Everyone knows how important it is to eat your veggies. But that doesn’t mean your meals need to be boring!

Eating vegetables is important, but that doesn't mean your meals have to be dull and unappetizing. While there are numerous ways to prepare chicken, it can be challenging to come up with new and exciting ideas for dinner.

Fortunately, we've got your back! @firehousegrub's chicken and creamed veggies recipe is the ideal way to satisfy your daily vegetable quota while indulging in a tasty and flavorful meal. The best part? This recipe is straightforward and effortless to prepare.

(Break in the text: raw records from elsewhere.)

(** C10: the amended statement at a rerun with the two example panes while
    no job is in flight. *)
Lemma C10_rerun_writes_record_witness :
  getOwn (rerunInfo (snd (handleSubmit rerunWithoutName))) "driver" =
    Some (VString "echo hi")
  /\ getOwn (rerunInfo (snd (handleSubmit rerunWithoutName)))
            "additional_files" = Some (VString exampleAdditionalFiles)
  /\ getOwn (rerunInfo rerunWithoutName) "driver" = None.
Proof.
  destruct (C10_rerun_writes_record rerunWithoutName (Some examplePanes))
    as (_ & Ha & Hd & _ & _ & Hs & _); [reflexivity|reflexivity|].
  rewrite Hs by reflexivity. split; [|split; [|reflexivity]].
  - rewrite (Hd "driver") by reflexivity. reflexivity.
  - rewrite Ha. reflexivity.
Defined.

End ComposerFacts.


(* ===================================================================== *)
(** * Properties of option retrieval *)
(* ===================================================================== *)

Module DynamicRadioGroupFacts.
Import JS.
Import DynamicRadioGroup.

Lemma callSetError_provided (props : Props) (payload : ErrorPayload) :
  setError props = true -> callSetError props payload = [SetError payload].
Proof. intros H. unfold callSetError. now rewrite H. Qed.

Lemma getProperty_not_nullish (v : Value) (key : string) :
  isNullish v = false -> exists x, getProperty v key = Normal x.
Proof. destruct v; simpl; intros H; try discriminate; eauto. Qed.

(** An answer that is an array of option objects flags the selection when
    no option carries it, and leaves the selection itself alone. *)
Lemma settle_array_flags_selection (props : Props) (selected : string)
  (status : Z) (r : nat) (items : list Value) (st : State) :
  responseOk status = true ->
  selected <> "" ->
  someHasValue items selected = Normal false ->
  fetchOptions_settle props selected (Responded status (Normal (VArray r items)))
                      st =
  ({| st_options := items; st_value := st_value st; isLoading := false;
      isEvaluated := true; isValueInvalid := true |}, []).
Proof.
  intros Hok Hsel Hsome. unfold fetchOptions_settle. rewrite Hok.
  apply String.eqb_neq in Hsel. rewrite Hsel. simpl. now rewrite Hsome.
Qed.

(** C2: evaluated at two answers.  First, an ok answer whose body is JSON
    but not an array, to a group that holds the selection "normal": the
    options become the empty list and the group is marked evaluated, the
    test on the body then throws, and the flag stays false although no
    option carries the selection.  Second, a well-formed answer to the
    request of a debounce timer: the timer was armed while nothing was
    selected, "debug" is selected before the timer fires, and the answer
    offers only "normal"; the test uses the selection of the render that
    armed the timer, so the flag is false although the group holds "debug"
    and no option carries it. *)
Theorem C2_selection_not_flagged :
  fetchOptions_settle partitionProps "normal"
                      (Responded 200 (Normal (VObject 0 [])))
                      groupWithSelection =
  ({| st_options := []; st_value := "normal"; isLoading := false;
      isEvaluated := true; isValueInvalid := false |},
   [SetError (Thrown (TypeError "data.some is not a function"))])
  /\ option_map state
       (after [FormValuesChanged (environmentIs "cpu"); Elapsed 50;
               FetchSettled 0 (optionsResponse ["normal"; "debug"]);
               RadioChanged "debug"; Elapsed 250;
               FetchSettled 0 (optionsResponse ["normal"])]) =
     Some {| st_options := [radioOption "normal"]; st_value := "debug";
             isLoading := false; isEvaluated := true;
             isValueInvalid := false |}.
Proof. split; [reflexivity|vm_compute; reflexivity]. Qed.

(** C9: without a retriever path, [fetchOptions] hands the structured error
    to the sink at once and returns: no request is issued and the state,
    with its loading flag and its options, is as before. *)
Theorem C9_missing_retriever_path (props : Props)
  (formValuesRef : gmap string Value) (st : State) :
  configuredRetrieverPath props = None ->
  setError props = true ->
  fetchOptions_start props formValuesRef st =
    (st, [SetError (Structured (VString "Retriever path is not set") 400
                               (VString ""))])
  /\ (forall url,
        ~ In (FetchRequest url) (snd (fetchOptions_start props formValuesRef st)))
  /\ isLoading (fst (fetchOptions_start props formValuesRef st)) = isLoading st
  /\ st_options (fst (fetchOptions_start props formValuesRef st)) =
     st_options st
  /\ isLoading (fst (fetchOptions_start props formValuesRef (initialState props)))
     = false.
Proof.
  intros Hpath Hsink. unfold fetchOptions_start. rewrite Hpath.
  rewrite callSetError_provided by exact Hsink. simpl.
  repeat split. intros url [H|[]]. discriminate H.
Qed.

All you need is our recommended Dynasty Petty Knife to make it happen.

Prep Time

10

Cook Time

15

Servings

5

INGREDIENTS

  • 2 lbs chicken tenderloins
  • Olive oil
  • Tony Chachere’s seasoning
  • 1 red onion, diced
  • 8 oz mushrooms
  • 1 tbsp minced garlic
  • 1.5 cups chopped kale
  • ¼ cup white cooking wine
  • 1 cup heavy cream

DIRECTIONS

  1. Generously season the chicken tenderloins with olive oil and Tony Chachere’s (or your own blend—see note above).

  2. Heat a skillet on medium-high heat and cook the chicken tenderloins for 3–4 minutes on each side. Remove cooked tenderloins from the pan and set aside.

  3. Add the diced onion and mushrooms to the skillet and season with more Tony’s (or your own blend). When the vegetables are almost fully cooked, add the minced garlic and kale and stir.

  4. Add the white cooking wine to the pan and bring to a simmer.

  5. Add the heavy cream, chicken, and chicken juices to the pan and bring to a simmer.

  6. Let simmer for 3–4 minutes. Serve immediately and enjoy!

Notes

*If you don’t have Tony Chachere’s seasoning, you use another type of cajun seasoning or make your own blend with salt, red pepper, black pepper, chili powder, and garlic powder.